* **Material for the task**:
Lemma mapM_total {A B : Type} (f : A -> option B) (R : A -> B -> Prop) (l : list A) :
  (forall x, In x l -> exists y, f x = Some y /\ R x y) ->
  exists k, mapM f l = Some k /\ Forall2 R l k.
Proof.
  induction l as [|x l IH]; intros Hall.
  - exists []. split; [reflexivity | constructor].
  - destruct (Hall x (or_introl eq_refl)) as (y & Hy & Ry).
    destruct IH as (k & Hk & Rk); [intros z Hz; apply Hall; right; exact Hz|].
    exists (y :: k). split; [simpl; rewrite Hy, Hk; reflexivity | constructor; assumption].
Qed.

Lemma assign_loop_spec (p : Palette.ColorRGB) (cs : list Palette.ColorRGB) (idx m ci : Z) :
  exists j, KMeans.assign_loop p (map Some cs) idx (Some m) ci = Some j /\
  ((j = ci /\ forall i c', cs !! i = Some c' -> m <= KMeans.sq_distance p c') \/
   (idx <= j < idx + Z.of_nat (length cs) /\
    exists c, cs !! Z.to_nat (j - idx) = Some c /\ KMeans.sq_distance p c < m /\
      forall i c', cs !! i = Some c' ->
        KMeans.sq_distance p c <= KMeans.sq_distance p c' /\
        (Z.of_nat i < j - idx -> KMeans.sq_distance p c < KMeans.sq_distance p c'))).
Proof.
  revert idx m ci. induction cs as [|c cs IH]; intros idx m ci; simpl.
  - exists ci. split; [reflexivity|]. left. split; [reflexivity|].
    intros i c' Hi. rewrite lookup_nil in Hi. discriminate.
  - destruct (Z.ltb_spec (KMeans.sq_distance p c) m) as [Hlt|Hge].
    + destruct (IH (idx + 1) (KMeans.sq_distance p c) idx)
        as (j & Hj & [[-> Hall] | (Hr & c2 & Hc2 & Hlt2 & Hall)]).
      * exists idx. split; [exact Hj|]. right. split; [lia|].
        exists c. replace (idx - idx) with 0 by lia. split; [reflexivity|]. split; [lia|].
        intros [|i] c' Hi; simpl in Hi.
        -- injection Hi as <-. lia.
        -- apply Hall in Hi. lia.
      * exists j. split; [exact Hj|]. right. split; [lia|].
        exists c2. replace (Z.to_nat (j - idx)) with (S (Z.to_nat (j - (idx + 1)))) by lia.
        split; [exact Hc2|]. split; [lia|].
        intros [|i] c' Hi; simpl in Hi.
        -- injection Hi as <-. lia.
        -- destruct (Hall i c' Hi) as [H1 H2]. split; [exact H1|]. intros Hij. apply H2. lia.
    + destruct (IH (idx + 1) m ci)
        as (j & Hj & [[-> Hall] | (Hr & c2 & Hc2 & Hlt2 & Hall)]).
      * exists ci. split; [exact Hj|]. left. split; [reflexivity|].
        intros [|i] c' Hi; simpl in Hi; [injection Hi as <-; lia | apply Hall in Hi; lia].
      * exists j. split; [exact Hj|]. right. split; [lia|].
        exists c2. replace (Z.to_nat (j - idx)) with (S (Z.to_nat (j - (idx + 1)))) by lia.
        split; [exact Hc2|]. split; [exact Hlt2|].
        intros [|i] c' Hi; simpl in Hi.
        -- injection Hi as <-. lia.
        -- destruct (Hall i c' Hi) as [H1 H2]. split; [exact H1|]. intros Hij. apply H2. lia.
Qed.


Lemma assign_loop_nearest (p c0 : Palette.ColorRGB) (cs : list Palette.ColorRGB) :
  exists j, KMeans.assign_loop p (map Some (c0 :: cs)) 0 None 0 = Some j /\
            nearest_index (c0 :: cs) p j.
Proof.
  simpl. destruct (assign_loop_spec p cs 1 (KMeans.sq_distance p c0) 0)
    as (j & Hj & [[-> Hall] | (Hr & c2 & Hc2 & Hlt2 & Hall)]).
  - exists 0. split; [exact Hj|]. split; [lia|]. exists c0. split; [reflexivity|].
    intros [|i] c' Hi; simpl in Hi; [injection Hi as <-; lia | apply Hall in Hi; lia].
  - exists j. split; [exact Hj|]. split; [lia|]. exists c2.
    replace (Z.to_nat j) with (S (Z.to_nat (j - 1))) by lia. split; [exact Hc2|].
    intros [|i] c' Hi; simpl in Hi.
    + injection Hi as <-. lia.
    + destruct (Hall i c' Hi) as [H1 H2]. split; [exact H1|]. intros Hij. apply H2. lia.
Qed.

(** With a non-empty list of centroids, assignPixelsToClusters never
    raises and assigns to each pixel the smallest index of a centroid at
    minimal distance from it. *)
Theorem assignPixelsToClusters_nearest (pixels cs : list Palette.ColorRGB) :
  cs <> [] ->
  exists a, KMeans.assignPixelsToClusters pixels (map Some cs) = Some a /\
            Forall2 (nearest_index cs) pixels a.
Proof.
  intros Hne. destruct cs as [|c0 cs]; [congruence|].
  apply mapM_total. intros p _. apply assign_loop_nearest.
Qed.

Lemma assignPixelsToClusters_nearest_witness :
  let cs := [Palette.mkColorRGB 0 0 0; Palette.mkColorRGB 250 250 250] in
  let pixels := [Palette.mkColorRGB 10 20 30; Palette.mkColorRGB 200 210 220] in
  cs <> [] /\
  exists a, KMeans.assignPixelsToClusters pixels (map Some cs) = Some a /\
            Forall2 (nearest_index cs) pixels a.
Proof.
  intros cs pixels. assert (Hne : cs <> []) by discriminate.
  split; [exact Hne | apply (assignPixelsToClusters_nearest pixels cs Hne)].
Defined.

* * *

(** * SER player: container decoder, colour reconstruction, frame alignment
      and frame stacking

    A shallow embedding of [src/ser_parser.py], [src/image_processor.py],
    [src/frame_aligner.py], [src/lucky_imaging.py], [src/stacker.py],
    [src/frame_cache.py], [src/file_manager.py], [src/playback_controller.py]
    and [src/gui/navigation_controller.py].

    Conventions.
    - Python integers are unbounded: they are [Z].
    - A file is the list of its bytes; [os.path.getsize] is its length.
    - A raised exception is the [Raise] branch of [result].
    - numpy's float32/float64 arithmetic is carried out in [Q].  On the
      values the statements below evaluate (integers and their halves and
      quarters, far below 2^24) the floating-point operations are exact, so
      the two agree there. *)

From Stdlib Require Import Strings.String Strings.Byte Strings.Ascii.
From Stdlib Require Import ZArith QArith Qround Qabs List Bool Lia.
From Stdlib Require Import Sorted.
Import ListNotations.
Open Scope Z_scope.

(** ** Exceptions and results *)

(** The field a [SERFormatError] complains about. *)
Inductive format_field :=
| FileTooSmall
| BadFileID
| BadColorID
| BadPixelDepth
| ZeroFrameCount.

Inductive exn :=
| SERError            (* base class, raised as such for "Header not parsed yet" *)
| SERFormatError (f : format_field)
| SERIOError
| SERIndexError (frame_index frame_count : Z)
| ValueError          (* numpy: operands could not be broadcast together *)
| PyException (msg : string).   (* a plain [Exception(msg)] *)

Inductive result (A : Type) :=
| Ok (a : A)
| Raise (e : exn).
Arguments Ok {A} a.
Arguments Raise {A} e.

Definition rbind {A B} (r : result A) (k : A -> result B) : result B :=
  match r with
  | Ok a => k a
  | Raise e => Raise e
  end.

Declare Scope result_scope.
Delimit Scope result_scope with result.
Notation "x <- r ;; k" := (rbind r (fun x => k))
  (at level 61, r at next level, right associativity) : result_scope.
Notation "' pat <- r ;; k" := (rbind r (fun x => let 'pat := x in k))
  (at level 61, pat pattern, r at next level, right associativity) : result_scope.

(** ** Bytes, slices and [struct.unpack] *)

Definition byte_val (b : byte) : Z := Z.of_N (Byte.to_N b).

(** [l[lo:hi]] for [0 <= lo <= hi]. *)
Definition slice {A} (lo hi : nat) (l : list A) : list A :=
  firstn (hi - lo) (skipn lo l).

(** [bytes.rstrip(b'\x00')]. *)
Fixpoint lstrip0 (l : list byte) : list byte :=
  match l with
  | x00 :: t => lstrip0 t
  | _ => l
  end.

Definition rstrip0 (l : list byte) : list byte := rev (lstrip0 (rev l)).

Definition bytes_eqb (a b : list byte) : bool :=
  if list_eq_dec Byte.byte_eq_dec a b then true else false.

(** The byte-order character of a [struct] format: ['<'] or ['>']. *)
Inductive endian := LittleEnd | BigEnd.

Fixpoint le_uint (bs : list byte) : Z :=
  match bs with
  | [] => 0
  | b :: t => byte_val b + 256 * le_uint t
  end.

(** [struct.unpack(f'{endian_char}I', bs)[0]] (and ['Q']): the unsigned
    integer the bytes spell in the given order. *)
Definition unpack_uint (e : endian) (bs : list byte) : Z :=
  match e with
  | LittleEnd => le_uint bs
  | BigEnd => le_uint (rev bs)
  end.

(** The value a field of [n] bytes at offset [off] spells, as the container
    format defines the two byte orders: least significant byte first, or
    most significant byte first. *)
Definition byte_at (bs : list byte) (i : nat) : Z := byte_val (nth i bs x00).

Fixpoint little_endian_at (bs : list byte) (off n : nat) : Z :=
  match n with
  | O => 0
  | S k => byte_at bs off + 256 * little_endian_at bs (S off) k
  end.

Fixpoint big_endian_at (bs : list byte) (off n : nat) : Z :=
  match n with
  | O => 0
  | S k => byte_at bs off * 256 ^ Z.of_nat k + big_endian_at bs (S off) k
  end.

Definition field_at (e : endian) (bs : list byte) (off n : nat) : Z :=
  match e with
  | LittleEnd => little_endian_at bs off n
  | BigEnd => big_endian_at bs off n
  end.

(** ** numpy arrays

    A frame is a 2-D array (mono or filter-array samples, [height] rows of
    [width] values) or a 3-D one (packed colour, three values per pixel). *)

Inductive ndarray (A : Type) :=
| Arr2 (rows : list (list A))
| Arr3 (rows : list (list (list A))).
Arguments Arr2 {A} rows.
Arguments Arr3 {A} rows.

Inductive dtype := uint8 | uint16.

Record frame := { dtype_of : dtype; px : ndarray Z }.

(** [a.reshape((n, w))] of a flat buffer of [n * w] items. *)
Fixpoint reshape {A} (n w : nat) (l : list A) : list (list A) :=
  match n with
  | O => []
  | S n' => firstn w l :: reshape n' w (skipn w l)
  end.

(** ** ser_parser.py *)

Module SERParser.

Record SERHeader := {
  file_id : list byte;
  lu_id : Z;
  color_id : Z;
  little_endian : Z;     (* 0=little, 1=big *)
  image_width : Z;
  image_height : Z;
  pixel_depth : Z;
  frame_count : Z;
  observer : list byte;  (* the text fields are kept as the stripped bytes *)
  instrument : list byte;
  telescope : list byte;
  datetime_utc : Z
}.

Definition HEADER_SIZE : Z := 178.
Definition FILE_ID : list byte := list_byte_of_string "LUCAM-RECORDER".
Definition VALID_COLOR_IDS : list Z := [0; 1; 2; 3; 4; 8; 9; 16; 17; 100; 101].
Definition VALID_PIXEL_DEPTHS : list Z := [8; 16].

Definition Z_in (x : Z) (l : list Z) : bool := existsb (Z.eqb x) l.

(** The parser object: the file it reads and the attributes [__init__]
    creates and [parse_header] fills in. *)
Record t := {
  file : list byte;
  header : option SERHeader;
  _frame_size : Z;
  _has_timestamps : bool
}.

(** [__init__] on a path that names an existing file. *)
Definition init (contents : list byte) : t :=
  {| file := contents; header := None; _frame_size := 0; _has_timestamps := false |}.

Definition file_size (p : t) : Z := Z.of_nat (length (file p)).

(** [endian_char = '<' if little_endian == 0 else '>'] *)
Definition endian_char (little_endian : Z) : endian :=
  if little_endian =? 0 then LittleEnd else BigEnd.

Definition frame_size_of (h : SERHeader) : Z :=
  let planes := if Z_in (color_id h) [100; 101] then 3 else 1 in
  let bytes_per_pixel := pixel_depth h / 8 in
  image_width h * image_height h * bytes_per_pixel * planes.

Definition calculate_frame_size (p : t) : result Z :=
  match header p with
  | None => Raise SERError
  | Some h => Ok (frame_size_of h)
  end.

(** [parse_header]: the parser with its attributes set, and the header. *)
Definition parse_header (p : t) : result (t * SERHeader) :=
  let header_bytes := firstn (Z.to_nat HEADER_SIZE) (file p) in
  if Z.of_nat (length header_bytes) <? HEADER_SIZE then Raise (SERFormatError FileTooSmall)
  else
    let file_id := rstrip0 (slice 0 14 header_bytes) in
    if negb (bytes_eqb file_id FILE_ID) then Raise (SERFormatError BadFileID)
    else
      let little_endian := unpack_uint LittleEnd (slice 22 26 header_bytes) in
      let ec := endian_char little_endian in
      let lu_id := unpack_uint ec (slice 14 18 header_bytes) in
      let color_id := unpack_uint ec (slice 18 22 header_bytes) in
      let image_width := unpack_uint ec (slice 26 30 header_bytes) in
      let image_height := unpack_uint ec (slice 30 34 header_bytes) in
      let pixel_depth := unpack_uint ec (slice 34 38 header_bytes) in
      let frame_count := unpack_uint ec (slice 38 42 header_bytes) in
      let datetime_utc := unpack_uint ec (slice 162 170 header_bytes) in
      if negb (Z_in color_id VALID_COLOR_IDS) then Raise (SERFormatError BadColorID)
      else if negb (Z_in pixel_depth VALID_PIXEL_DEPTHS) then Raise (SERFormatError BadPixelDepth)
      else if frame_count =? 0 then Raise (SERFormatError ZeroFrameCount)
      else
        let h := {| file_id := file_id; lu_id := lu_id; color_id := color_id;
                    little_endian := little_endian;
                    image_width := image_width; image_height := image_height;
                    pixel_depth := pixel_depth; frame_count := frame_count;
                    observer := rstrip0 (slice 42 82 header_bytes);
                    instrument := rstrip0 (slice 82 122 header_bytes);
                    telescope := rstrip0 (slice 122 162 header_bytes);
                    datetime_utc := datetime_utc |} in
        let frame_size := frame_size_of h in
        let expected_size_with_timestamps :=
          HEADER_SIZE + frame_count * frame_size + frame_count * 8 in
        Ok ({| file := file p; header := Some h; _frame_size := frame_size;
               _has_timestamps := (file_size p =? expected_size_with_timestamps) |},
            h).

* **Exercise**: All lines of the records above with the word "Inductive" in them are to be copied.

* **Solution to this exercise**:
Inductive format_field :=
Inductive exn :=
Inductive result (A : Type) :=
Inductive endian := LittleEnd | BigEnd.
Inductive ndarray (A : Type) :=
Inductive dtype := uint8 | uint16.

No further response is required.